Victoria Island, located right between Nunavut and the Northwest Territories of Canada, holds a few records under its name. It is the eighth largest island in the world — larger than Great Britain — and the second largest island in Canada. The other record it holds took countless hours of exhausting work from a world-renowned nerd to discover.
Ken Jennings is an author, computer scientist, and trivia geek who is world famous for holding the longest win streak in the history of the game show Jeopardy!, a 74-game run in which he won $2,520,700. Eight years after making his claim to fame among the international community, Jennings drew attention from the much smaller community of extreme geography fans.

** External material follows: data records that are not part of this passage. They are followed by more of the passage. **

(** C1, as amended. Let user [A] send a request whose id names a category,
    or an expense, that another user owns. Reading and deleting it answer
    404 as for a record that does not exist, and so does updating an expense;
    updating a category answers 404 when [name] and [color] are both given
    and the 400 of the field check otherwise. The store is left as it was,
    and the answers are those given once the record has been deleted. *)
Theorem foreign_record_is_hidden (e : Env) (req : Request) (s : Store) (A : string) :
  userIdOf req = Some A -> A <> "" ->
  ObjectId_isValid (params_id req) = true ->
  NoDup (map cat_id (categories s)) ->
  NoDup (map exp_id (expenses s)) ->
  (forall c : Category,
      In c (categories s) ->
      cat_id c = ObjectId_cast (params_id req) -> cat_userId c <> A ->
      let gone := with_categories s
                    (Mongo.findByIdAndDelete cat_id (cat_id c) (categories s)) in
      let refusal :=
        if (Js.falsy (b_name (body req)) || Js.falsy (b_color (body req)))%bool
        then failure 400 "Name and color are required"
        else failure 404 "Category not found" in
      getCategoryById e req s = (failure 404 "Category not found", s)
      /\ deleteCategory e req s = (failure 404 "Category not found", s)
      /\ updateCategory e req s = (refusal, s)
      /\ fst (getCategoryById e req gone) = failure 404 "Category not found"
      /\ fst (deleteCategory e req gone) = failure 404 "Category not found"
      /\ fst (updateCategory e req gone) = refusal)
  /\ (forall x : Expense,
      In x (expenses s) ->
      exp_id x = ObjectId_cast (params_id req) -> exp_userId x <> A ->
      let gone := with_expenses s
                    (Mongo.findByIdAndDelete exp_id (exp_id x) (expenses s)) in
      getExpenseById e req s = (failure 404 "Expense not found", s)
      /\ deleteExpense e req s = (failure 404 "Expense not found", s)
      /\ updateExpense e req s = (failure 404 "Expense not found", s)
      /\ fst (getExpenseById e req gone) = failure 404 "Expense not found"
      /\ fst (deleteExpense e req gone) = failure 404 "Expense not found"
      /\ fst (updateExpense e req gone) = failure 404 "Expense not found").
Proof.
  intros Hu HA Hv HndC HndE.
  assert (HA' : String.eqb A "" = false) by now apply String.eqb_neq.
  split.
  - intros c Hin Hid Hown gone refusal.
    assert (Hf := foreign_category_not_found _ _ _ _ HndC Hin Hid Hown).
    assert (Hg : Mongo.findOne (catByIdAndOwner (params_id req) A)
                   (categories gone) = None).
    { unfold gone. simpl. rewrite Hid. now apply deleted_category_not_found. }
    repeat split.
    + unfold getCategoryById. now rewrite Hu, HA', Hv, Hf.
    + unfold deleteCategory. now rewrite Hu, HA', Hv, Hf.
    + now apply (updateCategory_lookup_fails e req s A).
    + unfold getCategoryById. now rewrite Hu, HA', Hv, Hg.
    + unfold deleteCategory. now rewrite Hu, HA', Hv, Hg.
    + now rewrite (updateCategory_lookup_fails e req gone A Hu HA Hv Hg).
  - intros x Hin Hid Hown gone.
    assert (Hf := foreign_expense_not_found _ _ _ _ HndE Hin Hid Hown).
    assert (Hg : Mongo.findOne (expByIdAndOwner (params_id req) A)
                   (expenses gone) = None).
    { unfold gone. simpl. rewrite Hid. now apply deleted_expense_not_found. }
    repeat split.
    + unfold getExpenseById. now rewrite Hu, HA', Hv, Hf.
    + unfold deleteExpense. now rewrite Hu, HA', Hv, Hf.
    + unfold updateExpense. now rewrite Hu, HA', Hv, Hf.
    + unfold getExpenseById. now rewrite Hu, HA', Hv, Hg.
    + unfold deleteExpense. now rewrite Hu, HA', Hv, Hg.
    + unfold updateExpense. now rewrite Hu, HA', Hv, Hg.
Qed.
(** So do the two-body loops. *)
Lemma expand_two_body_fitting nmo tb :
  expand_two_body nmo (fitting_two_body nmo tb) = expand_two_body nmo tb.
Proof.
  unfold expand_two_body.
  apply for_each_ext. intros p s1 Hp. apply elem_of_range in Hp.
  apply for_each_ext. intros q s2 Hq. apply elem_of_range in Hq.
  apply for_each_ext. intros r s3 Hr. apply elem_of_range in Hr.
  apply for_each_ext. intros s s4 Hs. apply elem_of_range in Hs.
  unfold two_body_step, if_in, fitting_two_body.
  rewrite !(lookup_filter_key (fits4 nmo)); [reflexivity| | | |];
    unfold fits4; simpl;
    rewrite ?fits_alpha, ?fits_beta by assumption; reflexivity.
Qed.

(** C3 fails: with one spatial orbital requested and spin orbital 3 in
    both maps, the expansion returns, and returns what it returns without
    the entries at 3. *)
Lemma oversized_store_accepted :
  oversized_two_body !! (3, 3, 3, 3)%Z = Some (PyFloat 0.698) /\
  fits4 1 (3, 3, 3, 3)%Z = false /\
  is_ok (save_wavefunction 1 oversized_one_body oversized_two_body) = true /\
  (flatten4 1 <$>
     match save_wavefunction 1 oversized_one_body oversized_two_body with
     | Ok w => Some (two_body_coefficients_aa (two_body w))
     | Raise _ => None
     end) = Some [0.675%float].
Proof. vm_compute. repeat split; reflexivity. Qed.

(* ===================================================================== *)
(** * Absent one-body entries *)
(* ===================================================================== *)

(** C1 at the record with the single one-body entry [(1,1)]: the alpha
    lookup succeeds, the beta lookup [one_body_integrals[(2, 2)]] raises
    [KeyError]; no [beta_one[0,0] = 0] is returned. *)
Theorem lone_entry_raises_KeyError :
  expand_one_body 1 lone_one_body = Raise KeyError /\
  forall tb, save_wavefunction 1 lone_one_body tb = Raise KeyError.
Proof.
  assert (H : expand_one_body 1 lone_one_body = Raise KeyError)
    by (vm_compute; reflexivity).
  split; [exact H|]. intros tb. unfold save_wavefunction. now rewrite H.
Qed.

(* ===================================================================== *)
(** * Complex terms *)
(* ===================================================================== *)

(** The key [(1,2,2,1)] is the alpha-beta doubling of [(0,0,0,0)] and of
    no other quadruple, and no doubling of the three other kinds. *)
Lemma key_1221_doublings (c : idx4) :
  (ab_key c = (1, 2, 2, 1)%Z <-> c = (0, 0, 0, 0)) /\
  aa_key c <> (1, 2, 2, 1)%Z /\
  bb_key c <> (1, 2, 2, 1)%Z /\
  ba_key c <> (1, 2, 2, 1)%Z.
Proof.
  destruct c as [[[p q] r] s].
  unfold ab_key, aa_key, bb_key, ba_key, alpha, beta.
  repeat split.
  - intros [= Hp Hq Hr Hs]. repeat f_equal; lia.
  - intros [= -> -> -> ->]. reflexivity.
  - intros [= Hp Hq Hr Hs]. lia.
  - intros [= Hp Hq Hr Hs]. lia.
  - intros [= Hp Hq Hr Hs]. lia.
Qed.

(** The record of the complex scenario.  The key [(1,2,2,1)] is the
    alpha-beta doubling of the spatial quadruple [(0,0,0,0)], whose pair-swapped position is
    [(0,0,0,0)] again, so no block has [0.1+0.2i] at the one and [0.1-0.2i]
    at the other; and the expansion of the record returns no block at all:
    the float64 array refuses the complex term. *)
Lemma complex_entry_not_stored :
  ab_key (0, 0, 0, 0) = (1, 2, 2, 1)%Z /\
  swap_pairs (0, 0, 0, 0) = (0, 0, 0, 0) /\
  PyComplex 0.1 0.2 <> np_conj (PyComplex 0.1 0.2) /\
  expand_two_body 1 complex_two_body = Raise TypeError /\
  (forall ob, is_ok (save_wavefunction 1 ob complex_two_body) = false).
Proof.
  assert (H : expand_two_body 1 complex_two_body = Raise TypeError)
    by (vm_compute; reflexivity).
  repeat split; try reflexivity; try exact H.
  - simpl. discriminate.
  - intros ob. unfold save_wavefunction. rewrite H.
    now destruct (expand_one_body 1 ob).
Qed.

(* ===================================================================== *)
(** * The header *)
(* ===================================================================== *)

(** The counter and the lines left account for every line of the file. *)
Lemma skip_header_counts (f : list string) (k : nat) :
  fst (skip_header f k) + length (snd (skip_header f k)) = k + length f.
Proof.
  revert k. induction f as [|line f IH]; intros k; simpl; [lia|].
  destruct (contains "&END" line); simpl; [lia|].
  rewrite IH. lia.
Qed.

(** The loop stops right after the first line with the terminator. *)
Lemma skip_header_first_END (hdr : list string) (t : string)
    (rest : list string) (k : nat) :
  Forall (fun l => contains "&END" l = false) hdr ->
  contains "&END" t = true ->
  skip_header (hdr ++ t :: rest) k = (k + length hdr + 1, rest).
Proof.
  intros Hhdr Ht. revert k.
  induction Hhdr as [|l hdr Hl _ IH]; intros k; simpl.
  - rewrite Ht. f_equal. lia.
  - rewrite Hl, IH. f_equal. lia.
Qed.

(** Without a terminator the loop runs the file out. *)
Lemma skip_header_no_END (f : list string) (k : nat) :
  Forall (fun l => contains "&END" l = false) f ->
  skip_header f k = (k + length f, []).
Proof.
  intros Hf. revert k. induction Hf as [|l f Hl _ IH]; intros k; simpl.
  - f_equal. lia.
  - rewrite Hl, IH. f_equal. lia.
Qed.

Section Reading.

Variable py_int : string -> option Z.
Variable py_float : string -> option float.

(* ===================================================================== *)
(** * Rows by position and rows one by one *)
(* ===================================================================== *)

Lemma int_at_row lv row r k :
  lv !! row = Some r -> int_at py_int lv row k = int_at py_int [r] 0 k.
Proof. intros H. unfold int_at, list_getitem. now rewrite H. Qed.
(** * hanSolo: frame validation, Kaifa decoding and the connection life cycle

    A shallow embedding of [hanSolo/__init__.py].  Python values are modelled
    as the program uses them: [bytes] as [list byte], [str] as [list ascii],
    [int] as [Z], the reading [dict] as a finite map from field names to
    values.  Exceptions are explicit ([result]), and the effects of the
    manager's methods (logging, timers, tasks, callbacks) are recorded as a
    trace of events next to the manager's fields. *)

From Stdlib Require Import ZArith NArith List Ascii String Bool Lia DecimalString.
From Stdlib.Strings Require Import Byte.
From stdpp Require Import base option list strings gmap.

Local Open Scope Z_scope.

(** ** Python runtime pieces used by the module *)

Module Py.

(** Exceptions the program can meet.  [binascii_Error] and
    [UnicodeDecodeError] are subclasses of [ValueError]. *)
Inductive exn : Set :=
| ValueError
| binascii_Error
| UnicodeDecodeError
| IndexError
| TypeError
| UnboundLocalError
| OtherError.

#[export] Instance exn_eq_dec : EqDecision exn.
Proof. solve_decision. Defined.
(** * go-local-backup: the directive interpreter and the sync engine

    A shallow embedding of [backup.go] (package [backup]) together with
    the function slots of [dependency.go].  Go strings are byte
    sequences and are modelled by [string]; the mutable [backupContext]
    that every function receives by pointer is threaded explicitly, and
    a Go panic is an outcome that carries the context as it was when
    the panic was raised, because the deferred function of [Backup]
    reads the same context after [recover]. *)

From stdpp Require Import gmap strings list.
From Stdlib Require Import ZArith String Ascii List Bool Lia DecimalString DecimalPos.
Import ListNotations.

Local Open Scope string_scope.
Local Open Scope Z_scope.
#[local] Set Warnings "-register-all".

(** ** Strings: the pieces of [strings], [strconv] and [fmt] in use *)

Module GoStrings.

Definition byte (n : nat) : ascii := ascii_of_nat n.
Definition str1 (n : nat) : string := String (byte n) EmptyString.

(** The line feed, written ["\n"] in the Go source. *)
Definition nl : string := str1 10.

(** [strings.HasPrefix] followed by the slice [s[len(prefix):]]. *)
Fixpoint CutPrefix (s pre : string) {struct pre} : option string :=
  match pre, s with
  | EmptyString, _ => Some s
  | String a pre', String b s' =>
      if Ascii.eqb a b then CutPrefix s' pre' else None
  | String _ _, EmptyString => None
  end.

Definition HasPrefix (s pre : string) : bool :=
  match CutPrefix s pre with Some _ => true | None => false end.

(** [strings.HasSuffix]: [len(s) >= len(suffix) && s[len(s)-len(suffix):] == suffix]. *)
Definition HasSuffix (s suffix : string) : bool :=
  (String.length suffix <=? String.length s)%nat &&
  String.eqb
    (substring (String.length s - String.length suffix) (String.length suffix) s)
    suffix.

(** [strings.TrimSuffix]. *)
Definition TrimSuffix (s suffix : string) : string :=
  if HasSuffix s suffix
  then substring 0 (String.length s - String.length suffix) s
  else s.

(** The slice [s[n:]] for [n <= len(s)]. *)
Definition sliceFrom (n : nat) (s : string) : string :=
  substring n (String.length s - n) s.

(** *** [strings.TrimSpace]

    White space is what [unicode.IsSpace] accepts.  On the bytes of a
    string these are the six ASCII characters and the UTF-8 encodings
    of U+0085, U+00A0, U+1680, U+2000..U+200A, U+2028, U+2029, U+202F,
    U+205F and U+3000. *)

Definition asciiSpace (c : ascii) : bool :=
  match nat_of_ascii c with
  | 9%nat | 10%nat | 11%nat | 12%nat | 13%nat | 32%nat => true
  | _ => false
  end.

In January of 2012 Jennings announced that, after countless hours of scanning Google Earth, he had found the world’s largest third order island, a nameless isle within Victoria Island. That is: an island inside a lake, which is completely surrounded by another island, which is completely surrounded by another lake, which itself is located on Victoria Island, which is located in the Arctic Ocean. (Pinpointed on Google Maps here.)
Amazingly, a third order inception is not in itself unique; a third order island is also found inside the crater lake of Taal Volcano Island in the Philippines, for example. But at four acres, the third order island in Canada is much larger than that of the Philippines, and possibly the largest in the world.
It is quite possible that this small island has never been visited before. The nearest civilians live in Cambridge Bay, 90 miles away from this isolated island, and no roads come anywhere near. Hire a helicopter and you could be the first person to set foot on this sub-sub-sub island.
It is also quite possible, though, that this island is not the largest third order island in the world after all. The terrain of Victoria Island and nearly half of Canada is freckled with tiny, splotched lakes. This means that there is likely another — perhaps larger — third order island in another part of Canada. Spend the next few months glued to Google Maps, and you could become a legend among geography buffs worldwide.